Figure 7 Illustration of percutaneously inserted spinal cord stimulation system demonstrating two epidural leads and IPG.

(Image courtesy of Nevro Inc., used with permission.)

Typically, the epidural leads are anchored in the lumbar fascia and then connected to the IPG/battery. A proprietary screwdriver is often needed to disconnect the battery from leads. Removing the stimulator requires first dissecting out the anchors, then pulling out the epidural leads and finally removing the IPG. The most important point is to avoid transecting the wires leaving orphaned epidural leads in situ as these will then be very difficult to remove and would also preclude any future MRI imaging. Conventional monopolar diathermy should not damage the insulated wires, but should be avoided with an SCS system in situ (Reference Bull and Baranidharan21) due to both the risk of thermal injury and potential damage to the apparatus. Bipolar diathermy can be used safely. Pulsed radiofrequency energy devices such as the Medtronic Plasmablade operate at a significantly lower temperature than conventional monopolar diathermy and are routinely used by one author for both DBS, VNS and occasional SCS revisions without complication. It should however be noted that, excepting DBS battery replacement, these uses are off-licence. Of the neuro-modulation systems, SCS are the most susceptible to thermal damage, so additional precautions, including a lower power setting and avoiding direct contact with the apparatus, are advised (Reference Paterson, Kumaria and Sitaraman22). Although more expensive, these devices are much less likely to damage wiring than sharp dissection making revisional surgery swifter and safer.

Core Knowledge

CT and MRI represent the mainstay of neurosurgical imaging and both present potential challenges for patients harbouring neuromodulation devices.

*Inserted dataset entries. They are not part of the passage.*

(** * BadmintonHub: session lifecycle and match recording

    A shallow embedding of [services/mockDb.ts] (the in-memory store and its
    [joinSession], [leaveSession], [createSession] and [recordMatch]
    operations) and of [MatchRecorder.submitMatch] from the UI, together with
    the part of the JavaScript [Date] API those functions call.

    Conventions of the embedding:
    - a JavaScript [number] that the program uses as a counter, a score, a
      capacity or a time value is an unbounded integer ([Z]);
    - the module-level arrays [SESSIONS], [MEMBERS] and [MATCHES] are the
      fields of a [Store] record that every operation takes and returns;
    - [throw new Error(msg)] is the [Throw msg] result, and the store that
      comes with it is the store at the moment of the throw;
    - [await delay(ms)] is the first statement of every operation, before any
      read of the store, so an operation is one atomic step;
    - [Math.random()] and [new Date()] / [Date.now()] are inputs of the
      operation that reads them, and so is the host's time zone [tz] for the
      operations that read or write a local date. *)

From Stdlib Require Import ZArith List String Ascii Bool Lia Permutation.
Import ListNotations.

#[local] Open Scope string_scope.
#[local] Open Scope Z_scope.

(** ** The JavaScript [Date] functions used by the program

    Time values are milliseconds since the epoch.  The host time zone is a
    parameter: in [getDate], [setDate] and [parse] it is [tz], one offset of
    local time from UTC in milliseconds ([LocalTZA]) for every instant, which
    is a host without daylight saving; in [getDate_in], [setDate_in] and
    [parse_in], at the end of the module, it is a [Zone], whose offset
    depends on the instant.  The day/civil-date conversions are the usual
    closed formulas for the proleptic Gregorian calendar, which is what
    ECMAScript prescribes. *)
Module JSDate.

CT does not pose a problem per se but electrodes can create significant artefact which can make interpretation more difficult. It is noteworthy that metal artefact reduction image processing techniques do exist and these can be requested. Examples include Canon’s single-energy metal artefact reduction technique (SEMAR), for example (Reference Katsura, Sato and Akahane23). Photon counting CT scanners are not yet widely available but provide the best available imaging (Reference Manfield, Thomas and Bogdanovic25). Alternatively, manually adjusting the CT windowing settings can often be helpful.

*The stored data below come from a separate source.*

(** * The input system of LeX-generated scanners (chap02/input_system/input.c)

    A shallow embedding of [input.c] and the properties of its buffer,
    cursor, marks and terminator.

    Conventions of the embedding.
    - A pointer into [Start_buf] is the offset from [Start_buf], a [Z];
      [END] is the offset [BUFSIZE].  [pMark], the only pointer that can be
      [NULL], is an [option Z].
    - [unsigned char] is [Byte.byte]; an [int] is a [Z] (the line counters
      move by one per byte crossed and the pointer differences are bounded by
      [BUFSIZE], so they stay far from the limits of [int]); a [size_t] is a
      [Z] reduced modulo [2^64].
    - The file-scope variables, the [static] local of [ii_advance] and the
      descriptor table of the operating system make up the [state].
    - A function of the C file is a computation [M A = state -> outcome A]:
      it returns a value and a state, or ends the process through [ferr], or
      leaves the behaviour defined by the language (an access outside
      [Start_buf]). *)

From Stdlib Require Import ZArith List Bool Lia String.
From Stdlib Require Import Strings.Byte.
Open Scope string_scope.
Open Scope list_scope.
Import ListNotations.
Open Scope Z_scope.

(** ** Constants of the C file *)

Definition STDIN : Z := 0.
Definition MAXLOOK : Z := 16.
Definition MAXLEN : Z := 1024.
Definition BUFSIZE : Z := 3 * MAXLEN + 2 * MAXLOOK.
Definition END : Z := BUFSIZE.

MR imaging can prove more challenging. The first step is to establish the specific implant the patient has and to then check its MRI conditionality status. This is likely to differ depending on which body part is being imaged and is often available on the manufacturer’s website, or a company rep can be consulted. Differing MRI machine coils can also be relevant, so liaison with local radiology is necessary. Assuming conditionality, any specific absorption rate restrictions must then be noted. These can present significant challenges and often require specifically adapted scanning protocols developed with an MRI physicist, for example (Reference Manfield, Bartlett and Park24). Furthermore, before any imaging can take place, device impedances must be checked with the appropriate programmer/interrogator and some devices will need to be put into a specific mode. In the case of the Medtronic Synchromed II intrathecal pump, stalling following MRI is well described and requires programmer interrogation post scan. These hurdles will typically make out of hours imaging difficult to obtain and many non-neuroscience hospitals will not have neuromodulation device MRI scanning protocols, precluding local imaging. In the authors’ experience, reticence is likely to be encountered from radiology departments unless clear standard operating procedures have been established which include the availability of staff trained to use relevant device programmers.